(** ** Sources *)
Definition UpsertSource (now : Time) (src : SourceRegistration) : ledger unit :=
  let src := src <| src_CreatedAt := or_now (src_CreatedAt src) now |> in
  let src := src <| src_UpdatedAt := now |> in
  let src := src <| src_MappingSpecInline := "" |> in
  modify (fun s => s <| sources := insert2 (src_OrgID src) (src_SourceID src) src (sources s) |>).
Definition GetSource (orgID sourceID : string) : ledger SourceRegistration :=
  find sources orgID sourceID "source not found".
Definition ListSources `{GoMapOrder} (orgID : string) : ledger (list SourceRegistration) :=
  gets (fun s => go_values (inner (sources s) orgID)).

(** ** Delegations *)
Definition CreateDelegation (now : Time) (grant : DelegationGrant) : ledger unit :=
  let grant := grant <| dg_CreatedAt := or_now (dg_CreatedAt grant) now |> in
  modify (fun s => s <| delegations := insert2 (dg_OrgID grant) (dg_ID grant) grant (delegations s) |>).
Definition GetDelegation (orgID grantID : string) : ledger DelegationGrant :=
  find delegations orgID grantID "delegation not found".
Definition RevokeDelegation (orgID grantID : string) : ledger unit :=
  g ← find delegations orgID grantID "delegation not found";
  modify (fun s => s <| delegations :=
    insert2 orgID grantID (g <| dg_Revoked := true |>) (delegations s) |>).
Definition ListDelegations `{GoMapOrder} (orgID actorID : string) : ledger (list DelegationGrant) :=
  gets (fun s => filter (fun g => is_empty actorID || String.eqb (dg_ActorID g) actorID = true)
                   (go_values (inner (delegations s) orgID))).
(* ===== verification/AuditLog.v ===== *)
(** * [internal/audit]: the append-only audit log

    Both loggers sanitize an event before storing it: [MemoryLogger] in a list,
    [LedgerLogger] through the ledger's [AppendAudit]. *)
From S2P Require Import Prelude GoStd Ports Platform Ledger.

Definition forbiddenAttrKeys : list string :=
  ["query"; "q"; "content"; "body"; "token"; "access_token"; "refresh_token"; "authorization";
   "api_key"; "password"; "secret"; "raw"].

Definition forbidden (k : string) : bool := mem_str (to_lower k) forbiddenAttrKeys.

(** An event whose attributes are [nil] returns before the sample is cut. *)
Definition sanitize (e : AuditEvent) : AuditEvent :=
  match aud_Attributes e with
  | None => e
  | Some attrs =>
      let clean := filter (fun kv : string * string => forbidden kv.1 = false) attrs in
      let e := e <| aud_Attributes := Some clean |> in
      if 16 <? zlen (aud_ResourceIDsSample e)
      then e <| aud_ResourceIDsSample := ztake 16 (aud_ResourceIDsSample e) |> else e
  end.

(** What is stored for an event: [newid] and [now] fill in what it lacks. *)
Definition stored_event (now : Time) (newid : string) (event : AuditEvent) : AuditEvent :=
  let event := sanitize event in
  let event := event <| aud_AuditID := or_default (aud_AuditID event) newid |> in
  event <| aud_CreatedAt := or_now (aud_CreatedAt event) now |>.

(** [MemoryLogger] *)
Definition MemoryAppend (now : Time) (newid : string) (event : AuditEvent)
    : M GoError (list AuditEvent) unit :=
  modify (fun events => events ++ [stored_event now newid event]).

(** [LedgerLogger] with a configured writer *)
Definition LedgerAppend (now : Time) (newid : string) (event : AuditEvent) : ledger unit :=
  AppendAudit (stored_event now newid event).

(** No secret reaches the log: whatever event is appended, the stored one
    keeps its organization, principal, action and reason, has no attribute
    whose lower-case name is forbidden, and loses no other attribute. *)
Theorem audit_sanitized now newid event events :
  exists e, MemoryAppend now newid event events = (Ok tt, events ++ [e]) /\
    aud_OrgID e = aud_OrgID event /\ aud_PrincipalID e = aud_PrincipalID event /\
    aud_Action e = aud_Action event /\ aud_ReasonCode e = aud_ReasonCode event /\
    aud_ResourceCount e = aud_ResourceCount event /\
    (aud_AuditID event <> "" -> aud_AuditID e = aud_AuditID event) /\
    forall k v, default ∅ (aud_Attributes e) !! k = Some v <->
      default ∅ (aud_Attributes event) !! k = Some v /\ to_lower k ∉ forbiddenAttrKeys.
Proof.
  eexists. split; [reflexivity|]. unfold stored_event, sanitize. simpl.
  destruct (aud_Attributes event) as [attrs|] eqn:Hattrs.
  - assert (Hkeys : forall k v, filter (fun kv : string * string => forbidden kv.1 = false) attrs !! k
              = Some v <-> attrs !! k = Some v /\ to_lower k ∉ forbiddenAttrKeys).
    { intros k v. rewrite map_lookup_filter_Some. simpl. unfold forbidden.
      by rewrite mem_str_not_In. }
    destruct (16 <? _); simpl; (do 5 (split; [done|]));
      (split; [|exact Hkeys]); unfold or_default; intros ->%is_empty_false; done.
  - simpl. (do 5 (split; [done|])). split.
    + unfold or_default. by intros ->%is_empty_false.
    + intros k v. rewrite Hattrs. simpl. rewrite lookup_empty. split; [done | by intros []].
Qed.

(** The sample of resource identifiers is cut to 16 only when the event has
    attributes: with [nil] attributes the whole sample is stored. *)
Theorem sample_cap_needs_attributes now newid event events :
  exists e, MemoryAppend now newid event events = (Ok tt, events ++ [e]) /\
    aud_ResourceIDsSample e =
      match aud_Attributes event with
      | Some _ => ztake 16 (aud_ResourceIDsSample event)
      | None => aud_ResourceIDsSample event
      end.
Proof.
  eexists. split; [reflexivity|]. unfold stored_event, sanitize. simpl.
  destruct (aud_Attributes event); [|done]. simpl.
  destruct (Z.ltb_spec 16 (zlen (aud_ResourceIDsSample event))) as [|Hle]; simpl; [done|].
  unfold ztake, zlen in *. symmetry. apply take_ge. lia.
Qed.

**EXERCISE:** Beginning at the line above that contains "Definition forbidden (k", return each line exactly through the line that contains "(** [MemoryLogger] *)", and no others.

**ANSWER AREA:**
Definition forbidden (k : string) : bool := mem_str (to_lower k) forbiddenAttrKeys.

(** An event whose attributes are [nil] returns before the sample is cut. *)
Definition sanitize (e : AuditEvent) : AuditEvent :=
  match aud_Attributes e with
  | None => e
  | Some attrs =>
      let clean := filter (fun kv : string * string => forbidden kv.1 = false) attrs in
      let e := e <| aud_Attributes := Some clean |> in
      if 16 <? zlen (aud_ResourceIDsSample e)
      then e <| aud_ResourceIDsSample := ztake 16 (aud_ResourceIDsSample e) |> else e
  end.

(** What is stored for an event: [newid] and [now] fill in what it lacks. *)
Definition stored_event (now : Time) (newid : string) (event : AuditEvent) : AuditEvent :=
  let event := sanitize event in
  let event := event <| aud_AuditID := or_default (aud_AuditID event) newid |> in
  event <| aud_CreatedAt := or_now (aud_CreatedAt event) now |>.

(** [MemoryLogger] *)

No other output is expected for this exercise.